The task
Scan the records and identify every line in which the string "lastName" occurs, then return those lines.

Stored data
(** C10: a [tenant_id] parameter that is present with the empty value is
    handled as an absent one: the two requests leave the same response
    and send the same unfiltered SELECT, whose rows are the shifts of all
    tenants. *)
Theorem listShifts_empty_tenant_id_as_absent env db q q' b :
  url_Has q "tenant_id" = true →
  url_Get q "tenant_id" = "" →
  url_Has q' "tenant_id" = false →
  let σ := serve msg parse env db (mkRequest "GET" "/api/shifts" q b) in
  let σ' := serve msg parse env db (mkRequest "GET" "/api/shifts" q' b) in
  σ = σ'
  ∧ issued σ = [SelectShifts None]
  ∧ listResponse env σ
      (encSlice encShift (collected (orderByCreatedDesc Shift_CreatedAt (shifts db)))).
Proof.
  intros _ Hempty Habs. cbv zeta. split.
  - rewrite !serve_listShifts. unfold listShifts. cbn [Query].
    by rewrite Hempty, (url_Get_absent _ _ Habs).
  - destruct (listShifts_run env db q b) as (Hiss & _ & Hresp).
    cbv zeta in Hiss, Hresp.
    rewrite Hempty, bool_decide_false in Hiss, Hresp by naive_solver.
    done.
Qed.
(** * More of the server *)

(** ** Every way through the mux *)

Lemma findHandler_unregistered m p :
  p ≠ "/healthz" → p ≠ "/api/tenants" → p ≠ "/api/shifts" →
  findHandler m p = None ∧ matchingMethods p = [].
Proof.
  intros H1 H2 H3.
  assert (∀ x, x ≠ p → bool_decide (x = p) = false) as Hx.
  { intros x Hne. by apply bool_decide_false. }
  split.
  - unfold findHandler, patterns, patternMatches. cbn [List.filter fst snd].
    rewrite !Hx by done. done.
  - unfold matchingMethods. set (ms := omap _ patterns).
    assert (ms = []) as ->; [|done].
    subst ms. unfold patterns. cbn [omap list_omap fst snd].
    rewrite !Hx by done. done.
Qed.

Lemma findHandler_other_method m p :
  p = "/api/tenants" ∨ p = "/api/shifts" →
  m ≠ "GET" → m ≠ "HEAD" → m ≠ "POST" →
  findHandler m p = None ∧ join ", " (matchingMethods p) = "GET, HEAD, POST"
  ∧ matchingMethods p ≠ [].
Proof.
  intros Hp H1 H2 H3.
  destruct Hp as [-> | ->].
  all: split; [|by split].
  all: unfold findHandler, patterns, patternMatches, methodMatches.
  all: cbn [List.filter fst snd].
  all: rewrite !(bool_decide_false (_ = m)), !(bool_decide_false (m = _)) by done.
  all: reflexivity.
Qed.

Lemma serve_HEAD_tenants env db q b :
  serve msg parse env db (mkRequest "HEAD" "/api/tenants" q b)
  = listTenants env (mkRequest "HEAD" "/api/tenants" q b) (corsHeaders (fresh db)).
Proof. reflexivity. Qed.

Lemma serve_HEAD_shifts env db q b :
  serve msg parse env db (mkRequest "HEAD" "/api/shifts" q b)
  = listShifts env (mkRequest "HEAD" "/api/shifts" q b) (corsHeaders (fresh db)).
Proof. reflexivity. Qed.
---
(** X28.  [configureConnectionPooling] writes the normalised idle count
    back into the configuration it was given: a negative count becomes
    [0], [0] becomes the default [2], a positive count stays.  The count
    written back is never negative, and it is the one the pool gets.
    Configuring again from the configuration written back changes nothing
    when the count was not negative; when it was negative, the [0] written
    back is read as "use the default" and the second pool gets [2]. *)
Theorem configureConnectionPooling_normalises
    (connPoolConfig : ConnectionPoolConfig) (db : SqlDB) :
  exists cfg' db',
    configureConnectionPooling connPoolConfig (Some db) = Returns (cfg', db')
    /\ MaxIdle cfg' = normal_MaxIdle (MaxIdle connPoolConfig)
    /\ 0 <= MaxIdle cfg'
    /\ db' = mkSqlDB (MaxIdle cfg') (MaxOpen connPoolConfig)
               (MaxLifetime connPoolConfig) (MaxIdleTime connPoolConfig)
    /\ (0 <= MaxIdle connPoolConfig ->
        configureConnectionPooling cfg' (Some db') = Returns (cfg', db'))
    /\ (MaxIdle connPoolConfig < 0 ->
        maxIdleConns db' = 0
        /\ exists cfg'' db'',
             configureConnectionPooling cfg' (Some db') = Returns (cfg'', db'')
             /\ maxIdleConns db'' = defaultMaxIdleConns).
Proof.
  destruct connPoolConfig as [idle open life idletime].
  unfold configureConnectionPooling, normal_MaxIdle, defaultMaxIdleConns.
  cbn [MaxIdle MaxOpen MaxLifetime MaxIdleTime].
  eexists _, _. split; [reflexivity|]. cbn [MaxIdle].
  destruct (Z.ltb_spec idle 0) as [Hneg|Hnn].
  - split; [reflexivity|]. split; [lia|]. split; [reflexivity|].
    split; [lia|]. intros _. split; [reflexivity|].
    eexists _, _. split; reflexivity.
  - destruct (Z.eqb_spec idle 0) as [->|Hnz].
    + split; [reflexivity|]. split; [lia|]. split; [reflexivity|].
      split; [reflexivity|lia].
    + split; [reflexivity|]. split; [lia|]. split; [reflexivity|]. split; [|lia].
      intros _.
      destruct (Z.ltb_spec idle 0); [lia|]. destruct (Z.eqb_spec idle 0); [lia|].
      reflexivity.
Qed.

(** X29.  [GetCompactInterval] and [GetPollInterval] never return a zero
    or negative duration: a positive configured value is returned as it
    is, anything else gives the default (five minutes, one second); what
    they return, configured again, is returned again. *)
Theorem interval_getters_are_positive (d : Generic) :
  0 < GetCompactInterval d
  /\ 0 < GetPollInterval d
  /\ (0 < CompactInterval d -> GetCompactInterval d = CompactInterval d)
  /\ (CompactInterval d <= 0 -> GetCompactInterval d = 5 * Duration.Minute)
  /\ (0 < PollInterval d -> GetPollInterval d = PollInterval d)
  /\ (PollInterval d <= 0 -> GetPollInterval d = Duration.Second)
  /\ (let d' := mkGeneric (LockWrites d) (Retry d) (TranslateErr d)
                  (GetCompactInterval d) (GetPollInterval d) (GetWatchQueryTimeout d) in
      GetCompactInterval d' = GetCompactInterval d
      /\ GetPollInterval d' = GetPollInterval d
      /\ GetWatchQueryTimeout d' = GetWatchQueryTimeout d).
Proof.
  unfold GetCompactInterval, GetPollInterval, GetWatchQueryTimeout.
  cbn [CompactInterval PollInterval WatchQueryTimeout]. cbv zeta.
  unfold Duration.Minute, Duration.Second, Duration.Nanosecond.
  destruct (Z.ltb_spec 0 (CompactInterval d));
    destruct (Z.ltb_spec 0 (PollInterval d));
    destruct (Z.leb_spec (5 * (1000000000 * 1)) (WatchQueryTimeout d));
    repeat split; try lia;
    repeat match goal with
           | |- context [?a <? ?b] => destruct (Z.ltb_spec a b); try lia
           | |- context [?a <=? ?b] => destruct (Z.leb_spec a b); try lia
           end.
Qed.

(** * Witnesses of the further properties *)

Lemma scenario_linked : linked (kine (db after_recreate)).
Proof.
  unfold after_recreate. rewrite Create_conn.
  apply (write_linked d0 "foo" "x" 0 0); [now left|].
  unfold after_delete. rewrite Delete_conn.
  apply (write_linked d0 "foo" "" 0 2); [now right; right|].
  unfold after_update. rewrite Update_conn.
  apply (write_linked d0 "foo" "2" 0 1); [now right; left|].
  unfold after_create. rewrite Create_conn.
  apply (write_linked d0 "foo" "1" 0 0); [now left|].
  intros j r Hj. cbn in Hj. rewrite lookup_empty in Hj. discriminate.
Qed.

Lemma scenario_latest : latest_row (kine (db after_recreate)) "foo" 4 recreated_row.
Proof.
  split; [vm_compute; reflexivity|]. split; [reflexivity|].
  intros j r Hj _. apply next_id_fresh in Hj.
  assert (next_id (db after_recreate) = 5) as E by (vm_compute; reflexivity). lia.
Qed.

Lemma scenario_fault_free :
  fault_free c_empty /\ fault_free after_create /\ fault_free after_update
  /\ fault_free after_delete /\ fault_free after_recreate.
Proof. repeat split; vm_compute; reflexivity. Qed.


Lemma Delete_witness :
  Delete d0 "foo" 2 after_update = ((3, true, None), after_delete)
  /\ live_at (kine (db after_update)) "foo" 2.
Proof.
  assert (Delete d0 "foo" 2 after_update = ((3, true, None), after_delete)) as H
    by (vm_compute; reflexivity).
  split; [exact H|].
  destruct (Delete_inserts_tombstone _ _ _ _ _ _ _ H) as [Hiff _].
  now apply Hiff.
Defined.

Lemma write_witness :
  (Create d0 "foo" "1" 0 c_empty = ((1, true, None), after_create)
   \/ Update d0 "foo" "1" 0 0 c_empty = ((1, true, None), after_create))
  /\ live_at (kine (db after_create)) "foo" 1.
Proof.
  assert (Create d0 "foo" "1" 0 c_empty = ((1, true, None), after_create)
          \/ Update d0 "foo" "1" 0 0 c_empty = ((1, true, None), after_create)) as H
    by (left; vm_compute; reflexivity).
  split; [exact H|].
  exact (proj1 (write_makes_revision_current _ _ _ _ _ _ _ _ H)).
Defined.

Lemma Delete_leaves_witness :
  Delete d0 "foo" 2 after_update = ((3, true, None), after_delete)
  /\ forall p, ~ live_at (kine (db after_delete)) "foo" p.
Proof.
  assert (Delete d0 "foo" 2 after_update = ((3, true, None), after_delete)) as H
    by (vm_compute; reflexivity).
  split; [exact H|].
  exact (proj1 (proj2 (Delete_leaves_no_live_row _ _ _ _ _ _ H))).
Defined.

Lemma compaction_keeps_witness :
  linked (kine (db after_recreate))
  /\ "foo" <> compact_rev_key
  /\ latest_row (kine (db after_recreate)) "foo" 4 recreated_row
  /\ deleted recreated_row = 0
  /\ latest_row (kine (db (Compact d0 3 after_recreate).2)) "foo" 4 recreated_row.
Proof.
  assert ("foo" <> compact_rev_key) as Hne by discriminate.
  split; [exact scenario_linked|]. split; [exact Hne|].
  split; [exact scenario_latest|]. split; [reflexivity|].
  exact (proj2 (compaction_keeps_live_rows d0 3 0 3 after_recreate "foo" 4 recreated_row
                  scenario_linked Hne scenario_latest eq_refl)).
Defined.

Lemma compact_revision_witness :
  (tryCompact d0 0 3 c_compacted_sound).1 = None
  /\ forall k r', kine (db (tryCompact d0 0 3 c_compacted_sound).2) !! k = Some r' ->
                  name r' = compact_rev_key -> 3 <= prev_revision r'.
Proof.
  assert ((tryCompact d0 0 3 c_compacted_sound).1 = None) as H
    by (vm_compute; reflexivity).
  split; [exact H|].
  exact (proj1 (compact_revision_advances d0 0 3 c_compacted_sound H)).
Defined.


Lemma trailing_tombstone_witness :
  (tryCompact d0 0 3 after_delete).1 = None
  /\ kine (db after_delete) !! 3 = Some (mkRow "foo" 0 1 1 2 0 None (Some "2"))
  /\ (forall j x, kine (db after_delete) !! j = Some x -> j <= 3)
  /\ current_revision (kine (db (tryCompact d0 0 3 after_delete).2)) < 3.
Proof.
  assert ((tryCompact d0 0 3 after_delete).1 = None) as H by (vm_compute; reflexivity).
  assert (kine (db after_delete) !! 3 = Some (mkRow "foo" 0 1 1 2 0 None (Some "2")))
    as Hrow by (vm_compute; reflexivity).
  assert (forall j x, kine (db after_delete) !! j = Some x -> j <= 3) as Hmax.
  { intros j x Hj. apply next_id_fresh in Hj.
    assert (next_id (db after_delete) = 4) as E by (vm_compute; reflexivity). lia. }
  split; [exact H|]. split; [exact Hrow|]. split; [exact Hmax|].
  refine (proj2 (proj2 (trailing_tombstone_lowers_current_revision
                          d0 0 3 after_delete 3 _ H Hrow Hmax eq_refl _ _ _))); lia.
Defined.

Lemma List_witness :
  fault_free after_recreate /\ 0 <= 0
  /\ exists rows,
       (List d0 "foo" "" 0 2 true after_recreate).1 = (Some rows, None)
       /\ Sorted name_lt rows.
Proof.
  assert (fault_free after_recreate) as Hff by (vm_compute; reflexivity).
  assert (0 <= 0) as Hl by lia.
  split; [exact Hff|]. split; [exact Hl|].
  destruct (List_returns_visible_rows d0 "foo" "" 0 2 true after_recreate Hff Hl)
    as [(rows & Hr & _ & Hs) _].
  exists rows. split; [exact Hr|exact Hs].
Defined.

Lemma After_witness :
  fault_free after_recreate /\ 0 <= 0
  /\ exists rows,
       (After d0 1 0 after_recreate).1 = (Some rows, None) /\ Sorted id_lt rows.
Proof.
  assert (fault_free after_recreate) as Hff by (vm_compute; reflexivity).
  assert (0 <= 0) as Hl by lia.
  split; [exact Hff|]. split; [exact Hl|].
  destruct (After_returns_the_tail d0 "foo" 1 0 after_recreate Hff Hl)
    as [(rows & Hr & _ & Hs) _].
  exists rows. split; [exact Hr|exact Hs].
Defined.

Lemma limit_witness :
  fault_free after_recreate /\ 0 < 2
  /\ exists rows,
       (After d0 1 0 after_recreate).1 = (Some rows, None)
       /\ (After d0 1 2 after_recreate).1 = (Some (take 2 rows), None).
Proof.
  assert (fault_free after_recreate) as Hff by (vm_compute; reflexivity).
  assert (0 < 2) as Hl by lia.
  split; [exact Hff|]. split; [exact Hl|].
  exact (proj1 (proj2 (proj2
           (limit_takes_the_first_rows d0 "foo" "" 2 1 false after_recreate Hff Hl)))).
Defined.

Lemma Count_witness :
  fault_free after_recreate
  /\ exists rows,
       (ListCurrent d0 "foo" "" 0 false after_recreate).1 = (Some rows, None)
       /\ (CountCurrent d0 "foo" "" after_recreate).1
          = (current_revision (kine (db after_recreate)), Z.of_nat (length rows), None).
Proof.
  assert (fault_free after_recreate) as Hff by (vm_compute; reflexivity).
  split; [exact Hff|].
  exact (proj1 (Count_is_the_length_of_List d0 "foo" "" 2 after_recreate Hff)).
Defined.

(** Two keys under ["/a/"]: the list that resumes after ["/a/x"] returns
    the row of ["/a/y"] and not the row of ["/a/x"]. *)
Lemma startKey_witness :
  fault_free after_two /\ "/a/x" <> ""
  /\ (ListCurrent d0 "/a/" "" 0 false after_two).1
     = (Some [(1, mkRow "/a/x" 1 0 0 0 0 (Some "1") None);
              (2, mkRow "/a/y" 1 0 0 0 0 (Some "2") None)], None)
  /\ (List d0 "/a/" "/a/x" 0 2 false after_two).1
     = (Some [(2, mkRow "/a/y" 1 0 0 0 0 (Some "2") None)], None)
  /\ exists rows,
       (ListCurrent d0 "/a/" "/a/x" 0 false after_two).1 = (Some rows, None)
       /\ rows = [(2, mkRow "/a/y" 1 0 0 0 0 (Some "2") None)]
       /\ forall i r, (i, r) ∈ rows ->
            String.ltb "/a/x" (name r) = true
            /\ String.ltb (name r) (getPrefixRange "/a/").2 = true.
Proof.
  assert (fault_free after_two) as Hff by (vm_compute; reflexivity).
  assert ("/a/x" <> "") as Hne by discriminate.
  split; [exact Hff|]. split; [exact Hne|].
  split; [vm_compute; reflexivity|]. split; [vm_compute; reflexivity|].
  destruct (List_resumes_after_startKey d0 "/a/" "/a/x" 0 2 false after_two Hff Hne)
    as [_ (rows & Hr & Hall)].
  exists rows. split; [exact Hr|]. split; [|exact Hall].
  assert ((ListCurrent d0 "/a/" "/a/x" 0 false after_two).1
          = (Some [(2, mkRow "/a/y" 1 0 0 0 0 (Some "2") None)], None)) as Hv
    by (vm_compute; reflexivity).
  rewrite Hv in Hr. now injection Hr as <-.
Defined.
---
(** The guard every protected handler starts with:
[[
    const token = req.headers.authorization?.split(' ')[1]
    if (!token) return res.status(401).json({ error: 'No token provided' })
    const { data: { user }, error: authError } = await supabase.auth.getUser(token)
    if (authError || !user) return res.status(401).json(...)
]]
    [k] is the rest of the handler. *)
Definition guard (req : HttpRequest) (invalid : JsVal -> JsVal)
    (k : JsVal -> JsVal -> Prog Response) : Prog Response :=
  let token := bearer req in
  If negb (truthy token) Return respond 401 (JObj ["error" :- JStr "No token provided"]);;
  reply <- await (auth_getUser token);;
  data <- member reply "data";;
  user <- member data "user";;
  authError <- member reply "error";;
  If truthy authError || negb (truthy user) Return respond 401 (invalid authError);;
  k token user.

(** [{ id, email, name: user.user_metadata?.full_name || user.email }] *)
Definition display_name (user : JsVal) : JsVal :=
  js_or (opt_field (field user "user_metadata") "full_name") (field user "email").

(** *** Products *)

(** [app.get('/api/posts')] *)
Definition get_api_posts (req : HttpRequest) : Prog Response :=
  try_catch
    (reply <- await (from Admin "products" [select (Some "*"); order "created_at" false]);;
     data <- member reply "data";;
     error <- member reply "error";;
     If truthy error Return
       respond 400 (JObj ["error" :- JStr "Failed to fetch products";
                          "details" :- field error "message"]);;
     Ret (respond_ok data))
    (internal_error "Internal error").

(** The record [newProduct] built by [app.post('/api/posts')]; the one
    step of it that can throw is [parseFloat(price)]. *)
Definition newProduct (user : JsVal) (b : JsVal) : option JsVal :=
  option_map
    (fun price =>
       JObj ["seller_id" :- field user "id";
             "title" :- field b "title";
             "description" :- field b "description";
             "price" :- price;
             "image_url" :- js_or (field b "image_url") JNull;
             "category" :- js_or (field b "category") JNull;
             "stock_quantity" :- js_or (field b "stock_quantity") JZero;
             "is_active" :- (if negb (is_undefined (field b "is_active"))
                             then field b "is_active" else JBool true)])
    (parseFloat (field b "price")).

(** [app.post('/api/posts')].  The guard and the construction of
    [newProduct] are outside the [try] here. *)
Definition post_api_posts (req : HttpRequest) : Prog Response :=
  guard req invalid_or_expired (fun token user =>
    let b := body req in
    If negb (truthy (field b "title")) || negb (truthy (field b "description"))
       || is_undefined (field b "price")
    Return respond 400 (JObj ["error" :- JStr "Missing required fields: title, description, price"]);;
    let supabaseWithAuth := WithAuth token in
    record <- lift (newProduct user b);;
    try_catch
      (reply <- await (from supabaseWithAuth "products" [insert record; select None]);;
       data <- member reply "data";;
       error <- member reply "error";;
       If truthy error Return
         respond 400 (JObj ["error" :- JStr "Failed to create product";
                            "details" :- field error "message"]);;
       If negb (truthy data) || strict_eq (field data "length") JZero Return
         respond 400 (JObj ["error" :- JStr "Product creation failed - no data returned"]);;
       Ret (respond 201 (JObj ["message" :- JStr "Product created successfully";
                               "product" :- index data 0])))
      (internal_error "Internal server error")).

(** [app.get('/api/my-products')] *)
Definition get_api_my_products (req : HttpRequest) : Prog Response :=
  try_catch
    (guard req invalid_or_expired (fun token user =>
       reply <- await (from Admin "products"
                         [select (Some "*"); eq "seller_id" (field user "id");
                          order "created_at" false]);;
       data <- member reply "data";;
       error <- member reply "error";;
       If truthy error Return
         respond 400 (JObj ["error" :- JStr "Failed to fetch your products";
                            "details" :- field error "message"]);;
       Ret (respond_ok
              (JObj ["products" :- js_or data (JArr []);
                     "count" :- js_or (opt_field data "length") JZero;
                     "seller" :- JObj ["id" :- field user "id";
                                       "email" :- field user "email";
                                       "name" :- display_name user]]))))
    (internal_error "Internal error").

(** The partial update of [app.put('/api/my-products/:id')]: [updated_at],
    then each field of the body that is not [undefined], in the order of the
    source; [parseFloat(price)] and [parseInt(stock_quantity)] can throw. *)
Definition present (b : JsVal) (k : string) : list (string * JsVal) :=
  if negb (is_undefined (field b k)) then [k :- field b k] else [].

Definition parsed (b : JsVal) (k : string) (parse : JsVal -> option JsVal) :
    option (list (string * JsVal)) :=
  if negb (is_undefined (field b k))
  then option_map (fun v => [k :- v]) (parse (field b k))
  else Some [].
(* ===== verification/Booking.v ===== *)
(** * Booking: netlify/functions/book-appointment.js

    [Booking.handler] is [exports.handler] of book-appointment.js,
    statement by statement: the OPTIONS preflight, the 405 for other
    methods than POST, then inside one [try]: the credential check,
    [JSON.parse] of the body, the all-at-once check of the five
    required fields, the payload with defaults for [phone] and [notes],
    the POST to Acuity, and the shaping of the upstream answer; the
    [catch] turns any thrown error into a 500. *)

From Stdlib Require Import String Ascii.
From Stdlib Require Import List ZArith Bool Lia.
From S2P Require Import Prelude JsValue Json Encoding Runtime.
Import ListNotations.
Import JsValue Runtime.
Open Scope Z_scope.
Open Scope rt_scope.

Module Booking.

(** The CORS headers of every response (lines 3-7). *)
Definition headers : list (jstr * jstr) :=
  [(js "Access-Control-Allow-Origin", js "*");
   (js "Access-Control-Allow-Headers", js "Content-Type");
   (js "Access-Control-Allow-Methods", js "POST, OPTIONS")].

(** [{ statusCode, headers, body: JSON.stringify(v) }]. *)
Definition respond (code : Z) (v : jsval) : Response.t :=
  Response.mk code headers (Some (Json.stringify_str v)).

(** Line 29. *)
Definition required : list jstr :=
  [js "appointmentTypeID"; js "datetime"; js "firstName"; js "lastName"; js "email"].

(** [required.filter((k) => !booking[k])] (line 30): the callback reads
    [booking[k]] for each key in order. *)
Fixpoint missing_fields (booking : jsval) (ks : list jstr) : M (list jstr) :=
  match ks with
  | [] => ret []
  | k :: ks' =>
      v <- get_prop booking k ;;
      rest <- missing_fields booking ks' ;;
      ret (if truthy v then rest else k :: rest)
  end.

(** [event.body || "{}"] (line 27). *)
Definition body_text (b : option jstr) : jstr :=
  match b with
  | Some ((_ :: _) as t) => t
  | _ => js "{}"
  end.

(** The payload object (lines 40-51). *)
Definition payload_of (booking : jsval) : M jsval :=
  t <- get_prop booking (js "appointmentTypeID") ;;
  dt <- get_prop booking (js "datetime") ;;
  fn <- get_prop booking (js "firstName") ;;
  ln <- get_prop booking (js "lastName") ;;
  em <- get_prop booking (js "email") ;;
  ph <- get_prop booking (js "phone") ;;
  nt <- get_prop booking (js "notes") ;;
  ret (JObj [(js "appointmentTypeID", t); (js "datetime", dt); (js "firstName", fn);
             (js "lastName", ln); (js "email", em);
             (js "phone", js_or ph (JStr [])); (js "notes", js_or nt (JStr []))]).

Finished exercise
  [js "appointmentTypeID"; js "datetime"; js "firstName"; js "lastName"; js "email"].
  ln <- get_prop booking (js "lastName") ;;
             (js "lastName", ln); (js "email", em);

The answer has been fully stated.